Durante a última década, o sector bancário italiano tem enfrentado um clima em que à queda das receitas trazida pela redução das taxas de juro não tem correspondido a diminuição dos custos. E, ainda mais importante, o desempenho fraco da economia e a reduzida prudência na concessão de empréstimos resultou na acumulação de 380 mil milhões de euros de crédito malparado.

Este enorme valor global tem colocado algumas das instituições financeiras mais importantes do país à beira de um abismo financeiro. O caso mais grave e emblemático é o do Monte dei Paschi di Siena, o banco mais antigo do mundo e o terceiro maior de Itália, no qual o BCE detectou recentemente uma insuficiência de capital de 5000 milhões de euros. Mas nos outros grandes bancos também se adivinham necessidades volumosas de capital.

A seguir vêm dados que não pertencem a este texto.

Definition initialize (w : WmiQuery) : com (bool * WmiQuery) :=
  ok ← call CoInitializeEx;
  if negb ok then mret (false, w) else
  ok ← call CoInitializeSecurity;
  if negb ok then mret (false, w) else
  loc ← call CoCreateInstance;
  match loc with
  | None => mret (false, w)
  | Some loc =>
  let w := mkWmiQuery (pSvc w) (Some loc) (initialized w) in
  svc ← call (ConnectServer loc (text "ROOT\CIMV2"));
  match svc with
  | None => mret (false, w)
  | Some svc =>
  let w := mkWmiQuery (Some svc) (pLoc w) (initialized w) in
  ok ← call (CoSetProxyBlanket svc);
  if negb (ok : bool) then mret (false, w)
  else mret (true, mkWmiQuery (pSvc w) (pLoc w) true)
  end end.

(** [if (SUCCEEDED(hr)) { ... results.emplace_back(value); }] *)
Definition object_value (vtProp : option VARIANT) : com (list wtext) :=
  match vtProp with
  | Some v => value ← produce (variant_text v); mret [value]
  | None => mret []
  end.

(** The loop over the objects of an enumerator. *)
Fixpoint objects (fuel : nat) (pEnumerator : Z) (property : wtext) : com (list wtext) :=
  match fuel with
  | O => fun _ => Running
  | S fuel' =>
      obj ← call (Next pEnumerator);
      match obj with
      | None => mret []
      | Some pclsObj =>
          vtProp ← call (Get pclsObj property);
          value ← object_value vtProp;
          attempt (Release pclsObj);;
          results ← objects fuel' pEnumerator property;
          mret (value ++ results)
      end
  end.

Definition select (property wmiClass : wtext) : wtext :=
  text "SELECT " ++ property ++ text " FROM " ++ wmiClass.
Lemma toy_law_recv fd n t : toy_outcome t (sys_recv fd n t) (fun bs v v' =>
    (0 <= n → zlen bs <= n) ∧ octets bs
    ∧ ∃ d rest, v_files v !! fd = Some d ∧ incoming v d = bs ++ rest
                ∧ (bs = [] → 0 < n → rest = [])
                ∧ v' = set_incoming (<[d:=rest]>) v).
Proof.
  apply attempt_outcome. intros t'. unfold toy_recv.
  destruct (v_files (toy_view t') !! fd) as [d|] eqn:E; [|by apply fails_outcome].
  destruct (forallb _ _) eqn:Ef; [|by apply fails_outcome].
  apply view_outcome; [unfold toy_view; by autorewrite with clean|].
  split; [intros; unfold zlen; rewrite length_take; lia|]. split; [by apply small_octets|].
  eexists d, _. split_and!; [done|symmetry; apply take_drop| |done].
  intros Hnil Hn. destruct (incoming (toy_view t') d) as [|x l]; [by rewrite drop_nil|].
  destruct (Nat.min (Z.to_nat n) (S (ty_chunk t'))) eqn:En; [lia|done].
Qed.

Lemma toy_law_send fd bs t : toy_outcome t (sys_send fd bs t) (fun n v v' =>
    0 <= n <= zlen bs
    ∧ ∃ d, v_files v !! fd = Some d
           ∧ v' = set_sent (<[d:=sent v d ++ take (Z.to_nat n) bs]>) v).
Proof.
  apply attempt_outcome. intros t'. unfold toy_send.
  destruct (v_files (toy_view t') !! fd) as [d|] eqn:E; [|by apply fails_outcome].
  apply view_outcome; [unfold toy_view; by autorewrite with clean|].
  split; [unfold zlen; lia|]. exists d. split; [done|]. by rewrite Nat2Z.id.
Qed.

Lemma toy_law_so_error fd t : toy_outcome t (sys_so_error fd t) (fun _ v v' => v' = v).
Proof.
  apply attempt_outcome. intros t'. by apply same_outcome.
Qed.

Lemma toy_law_so_peercred fd t : toy_outcome t (sys_so_peercred fd t) (fun _ v v' => v' = v).
Proof.
  apply attempt_outcome. intros t'. by apply same_outcome.
Qed.

Lemma toy_law_lstat p t : toy_outcome t (sys_lstat p t) (fun s v v' => v' = v ∧ v_paths v !! p = Some s).
Proof.
  apply attempt_outcome. intros t'.
  destruct (v_paths (toy_view t') !! p) eqn:E; [by apply same_outcome|by apply fails_outcome].
Qed.

Lemma toy_law_lstat_missing p t t' : sys_lstat p t = (Err ENOENT, t') → v_paths (toy_view t) !! p = None.
Proof.
  intros H. unfold sys_lstat in H. cbn [toy_kernel] in H. unfold attempt in H.
  change (v_paths (toy_view t) !! p = None).
  assert (∀ x, scripted x ≠ ENOENT) as Hs.
  { intros x. unfold scripted. destruct (Z.eqb_spec x ENOENT), (Z.eqb_spec x ECONNREFUSED); done. }
  destruct (ty_script t) as [|x script]; [by destruct (v_paths (toy_view t) !! p)|].
  destruct (0 <? x); [injection H as H _; by apply Hs in H|].
  change (toy_view (toy_with_script t (ty_errno t) script)) with (toy_view t) in H.
  by destruct (v_paths (toy_view t) !! p).
Qed.

Lemma toy_law_unlink p t : toy_outcome t (sys_unlink p t) (fun _ v v' => v' = set_paths (delete p) v).
Proof.
  apply attempt_outcome. intros t'.
  destruct (v_paths (toy_view t') !! p) eqn:E; [|by apply fails_outcome].
  apply view_outcome; [unfold toy_view; by autorewrite with clean|done].
Qed.

Lemma toy_law_umask m t : toy_evolves t (sys_umask m t).2 ∧ (sys_umask m t).1 = v_umask (toy_view t)
    ∧ toy_view (sys_umask m t).2 = set_umask (Z.land m 511) (toy_view t).
Proof.
  split_and!; [split; cbn; lia|done|].
  change (clean (set_umask (Z.land m 511) (toy_view t)) = set_umask (Z.land m 511) (toy_view t)).
  unfold toy_view. by autorewrite with clean.
Qed.
Lemma wp_newTransport total path k Q :
  (∀ s k', holds s k' → foreign s k' = files k → us_canceled s = false → us_fd s = -1 → us_path s = path →
     v_paths (k_view k') = v_paths (k_view k) → Q (Some s) k') →
  wp total (newTransport path) k Q.
Proof.
  intros HQ. unfold newTransport, createCancelFd. apply wp_bind, wp_bind.
  eapply wp_outcome; [apply law_eventfd| |].
  - intros e k' [_ Ev] _ _ _. apply wp_ret, wp_ret, HQ; try done.
    + by split; cbn; auto.
    + unfold foreign. cbn. rewrite !delete_negative by lia. unfold files. by rewrite Ev.
    + by rewrite Ev.
  - intros fd k' _ _ (Hfd & Hno & d & Ev). apply wp_ret, wp_ret.
    assert (files k' = <[fd:=d]> (files k)) as Hf by (unfold files; by rewrite Ev).
    apply HQ; try done.
    + split; cbn; auto. right. rewrite Hf, lookup_insert_eq. by eexists.
    + unfold foreign. cbn. rewrite Hf, delete_insert_id by done. by apply delete_negative.
    + by rewrite Ev.
Qed.

Lemma wp_destroy total fuel s k (Q : () → k_state → Prop) :
  (total → (k_patience k < fuel)%nat) → holds s k →
  (∀ k', files k' = foreign s k → Q () k') →
  wp total (destroy fuel (Some s)) k Q.
Proof.
  intros Hf Hh HQ. unfold destroy. apply wp_bind, wp_closeState; [done|].
  intros k1 He1 Hf1 _. unfold destroyState. apply wp_bind, wp_closeFd.
  intros k2 He2 Hf2 _ _. apply wp_closeFd. intros k3 _ Hf3 _ _. apply HQ.
  rewrite Hf3, Hf2, delete_negative, Hf1 by (cbn; lia). apply delete_delete.
Qed.

(** C16. No descriptor is leaked and none is closed that is not the object's: an
    object is created, used by any sequence of operations that succeed or fail
    in any way, with [close()] calls from other threads in between, and
    destroyed; the process then has exactly the descriptors it had before.  In
    between, the descriptors in the object are open, and a canceled object has
    no socket. *)
Theorem transport_balances_descriptors path k t0 k0 t1 k1 fuel k2 :
  newTransport path k = Done (t0, k0) → rtc used (t0, k0) (t1, k1) →
  destroy fuel t1 k1 = Done ((), k2) →
  holds_transport t1 k1 ∧ files k2 = files k.
Proof.
  intros Hn Hu Hd.
  apply (wp_partial _ _ (λ t k', ∃ s, t = Some s ∧ holds s k' ∧ foreign s k' = files k)) in Hn
    as (s & -> & Hh & Hf); [|apply wp_newTransport; eauto].
  apply used_transitively in Hu as [Hh1 Hs]; [|done]. split; [done|].
  unfold transport_step in Hs. cbn in Hs. destruct t1 as [s1|]; [|done].
  revert Hd. apply (wp_partial _ _ (λ _ k', files k' = files k)). apply wp_destroy; [done|done|].
  intros k' ->. etrans; [apply (os_foreign _ _ Hs)|done].
Qed.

Para enfrentar este problema, o Governo liderado por Renzi está neste momento a apostar numa solução que lhe permita capitalizar os bancos sem violar as regras europeias que limitam as ajudas estatais. Foi criado um veículo financeiro que irá servir para capitalizar os bancos que precisem, mas quem tem de garantir o financiamento desse veículo são investidores privados.

É aqui que surgem as ameaças. Será que esses investidores privados estarão disponíveis para arriscar o seu dinheiro na banca italiana se não houver certezas em relação ao futuro político do país? A resposta é neste momento difícil de prever, mas se acabar por ser negativa, as consequências poderão ser um agravamento da desvalorização bolsista dos bancos ou mesmo um acréscimo do risco de fuga de depósitos nas instituições mais frágeis.

Isso acabaria por aumentar a urgência de se capitalizar os bancos, sob o risco de alguma instituição ser forçada a entrar em processo de resolução. De acordo com as regras europeias, em caso de resolução, o Estado não pode chegar-se à frente com o capital, antes que accionistas e credores assumam primeiro as perdas. Mas, em Itália, essa possibilidade tem sido sempre posta de parte pelas autoridades, que assinalam que são as famílias que detêm a maior parte dos títulos de dívida dos bancos, num valor acima de 200 mil milhões de euros.

Nesse cenário, a Itália ficaria com uma de duas soluções: deixar cair a banca, com um efeito muito negativo e imprevisível em toda a economia, ou não cumprir as regras europeias e usar o dinheiro de um Estado já muito endividado para salvar o sistema financeiro.